*** Opening of DATA SUPPLIED ***

(** [p] with [rest] still on the wire is to write back [ts], hand out [ms]
    and know its peer as [id]. *)
Definition expects (p : Peer) (rest : bytes) (id : option PublicKey)
    (sd : CipherState) (ts ms : list bytes) : Prop :=
  match p_transport p with
  | Ready t => awaits t rest ms /\ ts = [] /\ p_node_id p = id /\ t_send t = sd
  | OutboundHandshake i => exists act2 act3 i' t stream, length act2 = ACT_TWO_LEN /\
      p_handshake_buf p ++ rest = act2 ++ stream /\ i_act_two act2 i = (Ok act3, i') /\
      into_transport i' = Ok t /\ fresh t stream ms /\ ts = [act3] /\
      p_node_id p = id /\ t_send t = sd
  | InboundHandshake r =>
    if acted_one r then expects_three r (p_handshake_buf p ++ rest) id sd ms /\ ts = []
    else exists act1 act2 r' wire, length act1 = ACT_ONE_LEN /\
      p_handshake_buf p ++ rest = act1 ++ wire /\ r_act_one act1 r = (Ok act2, r') /\
      acted_one r' = true /\ expects_three r' wire id sd ms /\ ts = [act2]
  | Poisoned => False
  end.

(** One read: it writes and hands out a prefix, all of it once the wire is
    empty. *)
Definition advances_to (r : result NoiseError PeerInput * Peer) (sent : list bytes)
    (rest : bytes) (id : option PublicKey) (sd : CipherState) (ts ms : list bytes) : Prop :=
  exists ts1 ts2 ms1 ms2, r.1 = Ok (sent ++ ts1, ms1) /\ ts = ts1 ++ ts2 /\ ms = ms1 ++ ms2 /\
    expects r.2 rest id sd ts2 ms2 /\
    (rest = [] -> ts2 = [] /\ ms2 = [] /\ exists t, p_transport r.2 = Ready t).

Ltac run_peer :=
  unfold buf_short, take_act, set_transport, gets, modify, reads_self, mbind, stm_bind, mret, stm_ret.

Section Delivery.
Context (rest : bytes) (id : option PublicKey) (sd : CipherState) (ms : list bytes) (Hms : Forall sendable ms).

Lemma input_ready_advances data sent t p :
  awaits t (data ++ rest) ms -> p_node_id p = id -> t_send t = sd ->
  advances_to (input_ready data sent t p) sent rest id sd [] ms.
Proof using Hms.
  intros Ha Hid Hsd. apply awaits_read in Ha. unfold input_ready.
  destruct (drain_awaits _ _ _ _ (Nat.lt_succ_diag_r _) Hms Ha)
    as (ms1 & ms2 & t' & -> & -> & Ha' & Hr & Hs).
  exists [], [], ms1, ms2. rewrite app_nil_r. split_and!; try done.
  - unfold expects, upd. cbn. split_and!; [done..|]. by rewrite Hs.
  - intros E. split_and!; [done|auto|]. by eexists.
Qed.

(** The loop at [Ready] with the bytes that followed the handshake. *)
Lemma loop_ready_advances fuel sent t buf stream p :
  fresh t stream ms -> stream = buf ++ rest -> p_transport p = Ready (read_input buf t) ->
  p_node_id p = id -> t_send t = sd ->
  advances_to (input_loop (Datatypes.S fuel) [] sent p) sent rest id sd [] ms.
Proof using Hms.
  intros Hf Hs Hp Hid Hsd. cbn [input_loop]. unfold gets at 1, mbind, stm_bind. rewrite Hp.
  apply input_ready_advances; [|done..]. apply awaits_read. cbn [app].
  apply fresh_awaits. by rewrite <- Hs.
Qed.

(** [p ++ rest = act ++ tail] with the whole act in the buffer. *)
Lemma act_arrived (buf act tail : bytes) n : length act = n ->
  buf ++ rest = act ++ tail -> (n <= length buf)%nat ->
  take n buf = act /\ tail = drop n buf ++ rest.
Proof using Type.
  intros <- E Hl. apply app_split in E as [E1 E2]; [|done]. split; [done|congruence].
Qed.
Lemma act_pending (buf act tail : bytes) n : length act = n ->
  buf ++ rest = act ++ tail -> (length buf < n)%nat -> rest <> [].
Proof using Type.
  intros <- E Hl ->. rewrite app_nil_r in E. rewrite E, length_app in Hl. lia.
Qed.

Lemma input_act_three_advances fuel sent r p :
  p_transport p = InboundHandshake r -> acted_one r = true ->
  expects_three r (p_handshake_buf p ++ rest) id sd ms ->
  advances_to (input_act_three (input_loop (Datatypes.S fuel) []) sent r p) sent rest id sd [] ms.
Proof using Hms.
  intros Hp Ha (act3 & pk & t & stream & Hl & E & Hr & Hid & Hf & Hsd).
  unfold input_act_three. run_peer.
  destruct (Nat.ltb_spec (length (p_handshake_buf p)) ACT_THREE_LEN) as [Hs|Hs].
  - exists [], [], [], ms. rewrite app_nil_r. split_and!; try done.
    + unfold expects. cbn [snd]. rewrite Hp, Ha. split; [|done]. by exists act3, pk, t, stream.
    + intros Hn. by eapply act_pending in Hs.
  - destruct (act_arrived _ _ _ _ Hl E Hs) as [-> ->]. rewrite Hr.
    eapply loop_ready_advances; try done. 
Qed.

Lemma input_inbound_advances fuel sent r p ts :
  p_transport p = InboundHandshake r -> expects p rest id sd ts ms ->
  advances_to (input_inbound (input_loop (Datatypes.S fuel) []) sent r p) sent rest id sd ts ms.
Proof using Hms.
  intros Hp He. unfold expects in He. rewrite Hp in He.
  unfold input_inbound, handshake_acted_one, gets at 1, mbind at 1, stm_bind at 1.
  rewrite Hp. destruct (acted_one r) eqn:Ha.
  { destruct He as [He ->]. by apply input_act_three_advances. }
  destruct He as (act1 & act2 & r' & wire & Hl & E & Hr & Ha' & He & ->). run_peer.
  destruct (Nat.ltb_spec (length (p_handshake_buf p)) ACT_ONE_LEN) as [Hs|Hs].
  - exists [], [act2], [], ms. rewrite app_nil_r. split_and!; try done.
    + unfold expects. cbn [snd]. rewrite Hp, Ha. by exists act1, act2, r', wire.
    + intros Hn. by eapply act_pending in Hs.
  - destruct (act_arrived _ _ _ _ Hl E Hs) as [-> ->]. rewrite Hr.
    match goal with |- advances_to (input_act_three _ _ _ ?q) _ _ _ _ _ _ =>
      destruct (input_act_three_advances fuel (sent ++ [act2]) r' q)
        as (ts1 & ts2 & ms1 & ms2 & Er & Et & Em & He' & Hn); [done..|] end.
    symmetry in Et. apply app_eq_nil in Et as [-> ->]. rewrite app_nil_r in Er.
    by exists [act2], [], ms1, ms2.
Qed.

Lemma input_outbound_advances fuel sent i p ts :
  p_transport p = OutboundHandshake i -> expects p rest id sd ts ms ->
  advances_to (input_outbound (input_loop (Datatypes.S fuel) []) sent i p) sent rest id sd ts ms.
Proof using Hms.
  intros Hp He. pose proof He as He'. unfold expects in He. rewrite Hp in He.
  destruct He as (act2 & act3 & i' & t & stream & Hl & E & Hr & Ht & Hf & -> & Hid & Hsd).
  unfold input_outbound. run_peer.
  destruct (Nat.ltb_spec (length (p_handshake_buf p)) ACT_TWO_LEN) as [Hs|Hs].
  - exists [], [act3], [], ms. rewrite app_nil_r. split_and!; try done.
    intros Hn. by eapply act_pending in Hs.
  - destruct (act_arrived _ _ _ _ Hl E Hs) as [-> ->]. rewrite Hr, Ht.
    match goal with |- advances_to (input_loop _ _ _ ?q) _ _ _ _ _ _ =>
      destruct (loop_ready_advances fuel (sent ++ [act3]) t
        (drop ACT_TWO_LEN (p_handshake_buf p)) _ q Hf eq_refl)
        as (ts1 & ts2 & ms1 & ms2 & Er & Et & Em & He2 & Hn); [done..|] end.
    symmetry in Et. apply app_eq_nil in Et as [-> ->]. rewrite app_nil_r in Er.
    by exists [act3], [], ms1, ms2.
Qed.
End Delivery.

Lemma expects_feed p data rest id sd ts ms :
  match p_transport p with Ready _ => False | _ => True end ->
  expects p (data ++ rest) id sd ts ms ->
  expects (p <| p_handshake_buf := p_handshake_buf p ++ data |>) rest id sd ts ms.
Proof.
  destruct p. unfold expects, upd. cbn. destruct p_transport0; try done;
    intros _; by rewrite <- app_assoc.
Qed.

Lemma input_advances p data rest id sd ts ms : Forall sendable ms ->
  expects p (data ++ rest) id sd ts ms ->
  advances_to (input data p) [] rest id sd ts ms.
Proof.
  intros Hms He. unfold input. rewrite input_loop_S.
  destruct (p_transport p) as [i|r|t|] eqn:Hp.
  - apply input_outbound_advances; [done|by destruct p|]. apply expects_feed; [by rewrite Hp|done].
  - apply input_inbound_advances; [done|by destruct p|]. apply expects_feed; [by rewrite Hp|done].
  - unfold expects in He. rewrite Hp in He. destruct He as (Ha & -> & Hid & Hsd).
    by apply input_ready_advances.
  - unfold expects in He. by rewrite Hp in He.
Qed.

(** ** Sessions *)

(** The reads of one connection, in order, up to the first error. *)
Fixpoint feed (chunks : list bytes) (p : Peer) : result NoiseError PeerInput * Peer :=
  match chunks with
  | [] => (Ok ([], []), p)
  | data :: chunks =>
    match input data p with
    | (Ok (ts, ms), p) =>
      match feed chunks p with
      | (Ok (ts', ms'), p) => (Ok (ts ++ ts', ms ++ ms'), p)
      | r => r
      end
    | (Err e, p) => (Err e, p)
    | (Panic, p) => (Panic, p)
    end
  end.

Lemma expects_outbound p i act2 act3 i' t stream rest id sd ms :
  p_transport p = OutboundHandshake i -> length act2 = ACT_TWO_LEN ->
  rest = act2 ++ stream -> i_act_two act2 i = (Ok act3, i') -> into_transport i' = Ok t ->
  fresh t stream ms -> p_handshake_buf p = [] -> p_node_id p = id /\ t_send t = sd ->
  expects p rest id sd [act3] ms.
Proof.
  intros Hp Hl Hr E Et Hf Hb [Hid Hsd]. unfold expects. rewrite Hp, Hb.
  exists act2, act3, i', t, stream. auto 10.
Qed.

Lemma expects_inbound p r act1 act2 r' wire rest id sd ms :
  p_transport p = InboundHandshake r -> acted_one r = false /\ p_handshake_buf p = [] ->
  length act1 = ACT_ONE_LEN -> rest = act1 ++ wire -> r_act_one act1 r = (Ok act2, r') ->
  acted_one r' = true -> expects_three r' wire id sd ms ->
  expects p rest id sd [act2] ms.
Proof.
  intros Hp [Ha Hb] Hl Hr E Ha' He. unfold expects. rewrite Hp, Ha, Hb.
  exists act1, act2, r', wire. auto 10.
Qed.

(** A sender's messages, one [encrypt_message] after the other. *)
Fixpoint encrypt_all (ms : list bytes) : stm Transport NoiseError bytes :=
  match ms with
  | [] => mret []
  | m :: ms => x ← encrypt_message m; y ← encrypt_all ms; mret (x ++ y)
  end.

Lemma encrypt_all_Ok ms t stream t' :
  encrypt_all ms t = (Ok stream, t') -> stream = frames (t_send t) ms /\ Forall sendable ms.
Proof.
  revert t stream t'. induction ms as [|m ms IH]; intros t stream t' H.
  { injection H as <- _. done. }
  cbn [encrypt_all] in H. apply stm_bind_Ok in H as (x & t1 & E & H).
  rewrite encrypt_message_eq in E. case_decide as Hm; [|done].
  apply pair_equal_spec in E as [Ex <-]. apply Ok_inj in Ex as <-.
  apply stm_bind_Ok in H as (y & t2 & E & H). apply IH in E as [-> Hms].
  apply pair_equal_spec in H as [H _]. apply Ok_inj in H as <-.
  split; [|by constructor]. by destruct t.
Qed.

Lemma feed_advances chunks p id sd ts ms : Forall sendable ms -> chunks <> [] ->
  expects p (concat chunks) id sd ts ms ->
  exists p' t, feed chunks p = (Ok (ts, ms), p') /\ p_transport p' = Ready t /\
    p_node_id p' = id /\ t_send t = sd.
Proof.
  revert p ts ms. induction chunks as [|data chunks IH]; intros p ts ms Hms Hne He; [done|].
  destruct (input_advances _ _ _ _ _ _ _ Hms He)
    as (ts1 & ts2 & ms1 & ms2 & Er & -> & -> & He' & Hn).
  cbn [feed]. destruct (input data p) as [r q]. cbn in Er, He', Hn. subst r. cbn [app].
  apply Forall_app in Hms as [_ Hms].
  destruct (decide (chunks = [])) as [->|Hc].
  - destruct (Hn eq_refl) as (-> & -> & t & Ht). unfold expects in He'. rewrite Ht in He'.
    destruct He' as (_ & _ & Hid & Hsd). by exists q, t.
  - destruct (IH q ts2 ms2 Hms Hc He') as (p' & t & -> & Ht & Hid & Hsd). by exists p', t.
Qed.
(* ===== verification/Onion.v ===== *)
(** * Onion: Sphinx packets (src/src/onion/mod.rs)

    Construction, peeling and the return path of errors.  [construct] is
    modelled with its filler loop and its loop over the hops from last to
    first; the proofs relate both loops to [build], a recursion along the
    route, from which peeling is immediate. *)
From S2P Require Import Prelude Codec Secp Ser Bigsize Sha256 Ripemd160 Hmac Chacha20.

Definition PAYLOADS_LEN : nat := 1300.
Definition PACKET_LEN : nat := 1 + 33 + PAYLOADS_LEN + 32.

Inductive OnionError : Type :=
  | InvalidVersion | InvalidPubkey | InvalidHmac | BadLength | BadPayload.

(** [b"rho"], [b"mu"], [b"um"], [b"pad"], [b"ammag"]. *)
Definition RHO : bytes := [114; 104; 111].
Definition MU : bytes := [109; 117].
Definition UM : bytes := [117; 109].
Definition PAD : bytes := [112; 97; 100].
Definition AMMAG : bytes := [97; 109; 109; 97; 103].

Definition generate_key (key_type secret : bytes) : bytes := hmac_sha256 key_type secret.
Definition cipher_stream (key : bytes) (len : nat) : bytes :=
  keystream key (replicate 12 0) 0 len.

Definition shift_size (payload_len : nat) : nat :=
  Bigsize.len (Z.of_nat payload_len) + payload_len + 32.

Definition ZERO32 : bytes := replicate 32 0.

(** [HmacSha256::new(key)], two [update]s, [finalize]. *)
Definition hmac2 (key a b : bytes) : bytes :=
  hmac_finalize (hmac_update (hmac_update (hmac_new key) a) b).

(** The first loop of [construct]: the filler, filled up to [covered]. *)
Fixpoint filler_loop (filler : bytes) (covered : nat) (hops : list (bytes * bytes)) : bytes :=
  match hops with
  | [] => filler
  | (ss, payload) :: hops =>
    let this_shift := shift_size (length payload) in
    let rho := generate_key RHO ss in
    let stream := cipher_stream rho (PAYLOADS_LEN + this_shift) in
    let start := (PAYLOADS_LEN - covered)%nat in
    let filler := xor_into filler (drop start stream) in
    filler_loop filler (covered + this_shift) hops
  end.

(** One pass of the second loop; [last] is [i == num_hops - 1]. *)
Definition layer (filler assoc_data : bytes) (last : bool) (ss payload : bytes)
    (st : bytes * bytes) : bytes * bytes :=
  let '(mix, next_hmac) := st in
  let rho := generate_key RHO ss in
  let mu := generate_key MU ss in
  let frame := Bigsize.write (Z.of_nat (length payload)) ++ payload ++ next_hmac in
  let this_shift := length frame in
  let mix := take (PAYLOADS_LEN - this_shift) mix in
  let mix := frame ++ mix in
  let stream := cipher_stream rho PAYLOADS_LEN in
  let mix := xor_into mix stream in
  let mix := if last && (0 <? length filler)%nat
    then splice (PAYLOADS_LEN - length filler) filler mix else mix in
  (mix, hmac2 mu mix assoc_data).

(** [for i in (0..num_hops).rev()]. *)
Fixpoint layers (filler assoc_data : bytes) (hops : list (bytes * bytes)) (st : bytes * bytes)
    : bytes * bytes :=
  match hops with
  | [] => st
  | (ss, payload) :: hops' =>
    layer filler assoc_data (bool_decide (hops' = [])) ss payload
      (layers filler assoc_data hops' st)
  end.
(** Everything [data] holds before the signature. *)
Definition builder_data (b : InvoiceBuilder) : result unit bytes :=
  let ts := map (fun i => wrap 8 (Z.land (Z.shiftr (b_timestamp b) (5 * i)) 31)) [6; 5; 4; 3; 2; 1; 0] in
  secret ← tagged_bytes TAG_PAYMENT_SECRET (b_payment_secret b);
  hash ← tagged_bytes TAG_PAYMENT_HASH (b_payment_hash b);
  desc ← match b_description b with
         | Direct text => tagged_bytes TAG_DESCRIPTION text
         | Hash h => tagged_bytes TAG_DESCRIPTION_HASH h
         end;
  let expiry := match b_expiry_secs b with
    | Some x => tagged TAG_EXPIRY (minimal_base32_be x) | None => [] end in
  let cltv := match b_min_final_cltv_expiry_delta b with
    | Some c => tagged TAG_MIN_FINAL_CLTV (minimal_base32_be c) | None => [] end in
  hints ← collect (fun hint => tagged_bytes TAG_ROUTE_HINT (concat (map hop_bytes hint))) (b_route_hints b);
  let feats := match b_features b with
    | [] => [] | f => tagged TAG_FEATURES (bytes_to_five_bit_be f) end in
  Ok (ts ++ secret ++ hash ++ desc ++ expiry ++ cltv ++ concat hints ++ feats).

Definition encode_signed (b : InvoiceBuilder) (sign : bytes -> RecoverableSignature)
    : result unit bytes :=
  let hrp := builder_hrp b in
  data ← builder_data b;
  digest ← unwrap (signed_digest hrp data);
  let '(rec_id, compact) := rsig_serialize_compact (sign digest) in
  sig ← unwrap (convert_bits (compact ++ [wrap 8 rec_id]) 8 5 true);
  unwrap (encode hrp (data ++ sig)).

Definition encode_with_key (b : InvoiceBuilder) (key : SecretKey) : result unit bytes :=
  encode_signed b (fun digest => sign_ecdsa_recoverable digest key).
End invoice.

(** BOLT 11's second example: the data part, rebuilt. *)
Example bolt11_coffee :
  let b := {| b_network := Bitcoin; b_amount_msat := Some 250000000; b_timestamp := 1496314658;
    b_payment_hash := concat (replicate 3 [0; 1; 2; 3; 4; 5; 6; 7; 8; 9]) ++ [1; 2];
    b_payment_secret := replicate 32 0x11; b_description := Direct (str "1 cup coffee");
    b_expiry_secs := Some 60; b_min_final_cltv_expiry_delta := None;
    b_features := Features.set (Features.set Features.empty 8) 14; b_route_hints := [] |} in
  match decode (str "lnbc2500u1pvjluezsp5zyg3zyg3zyg3zyg3zyg3zyg3zyg3zyg3zyg3zyg3zyg3zyg3zygspp5qqqsyqcyq5rqwzqfqqqsyqcyq5rqwzqfqqqsyqcyq5rqwzqfqypqdq5xysxxatsyp3k7enxv4jsxqzpu9qrsgquk0rl77nj30yxdy8j9vdx85fkpmdla2087ne0xh8nhedh8w27kyke0lp53ut353s06fv3qfegext0eh0ymjpf39tuven09sam30g4vgpfna3rh") with
  | Ok (hrp, data) =>
    builder_hrp b = hrp /\ builder_data b = Ok (take (length data - 104) data) /\
    (parse_amount (drop 4 hrp) = Ok (Some 250000000)) /\
    (st ← parse_fields (drop 7 (take (length data - 104) data)); Ok (f_description st, f_expiry st)) =
      Ok (Some (Direct (str "1 cup coffee")), Some 60)
  | _ => False
  end.
Proof. by vm_compute. Qed.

*** Close of DATA SUPPLIED ***

*ASSIGNED TASK*: Above are the entries. Copy exactly the part that opens with the line containing "payload) :: hops =>" and closes with the line containing "secret ← tagged_bytes", and no more.

*OUTPUT FOR THIS EXERCISE*:
  | (ss, payload) :: hops =>
    let this_shift := shift_size (length payload) in
    let rho := generate_key RHO ss in
    let stream := cipher_stream rho (PAYLOADS_LEN + this_shift) in
    let start := (PAYLOADS_LEN - covered)%nat in
    let filler := xor_into filler (drop start stream) in
    filler_loop filler (covered + this_shift) hops
  end.

(** One pass of the second loop; [last] is [i == num_hops - 1]. *)
Definition layer (filler assoc_data : bytes) (last : bool) (ss payload : bytes)
    (st : bytes * bytes) : bytes * bytes :=
  let '(mix, next_hmac) := st in
  let rho := generate_key RHO ss in
  let mu := generate_key MU ss in
  let frame := Bigsize.write (Z.of_nat (length payload)) ++ payload ++ next_hmac in
  let this_shift := length frame in
  let mix := take (PAYLOADS_LEN - this_shift) mix in
  let mix := frame ++ mix in
  let stream := cipher_stream rho PAYLOADS_LEN in
  let mix := xor_into mix stream in
  let mix := if last && (0 <? length filler)%nat
    then splice (PAYLOADS_LEN - length filler) filler mix else mix in
  (mix, hmac2 mu mix assoc_data).

(** [for i in (0..num_hops).rev()]. *)
Fixpoint layers (filler assoc_data : bytes) (hops : list (bytes * bytes)) (st : bytes * bytes)
    : bytes * bytes :=
  match hops with
  | [] => st
  | (ss, payload) :: hops' =>
    layer filler assoc_data (bool_decide (hops' = [])) ss payload
      (layers filler assoc_data hops' st)
  end.
(** Everything [data] holds before the signature. *)
Definition builder_data (b : InvoiceBuilder) : result unit bytes :=
  let ts := map (fun i => wrap 8 (Z.land (Z.shiftr (b_timestamp b) (5 * i)) 31)) [6; 5; 4; 3; 2; 1; 0] in
  secret ← tagged_bytes TAG_PAYMENT_SECRET (b_payment_secret b);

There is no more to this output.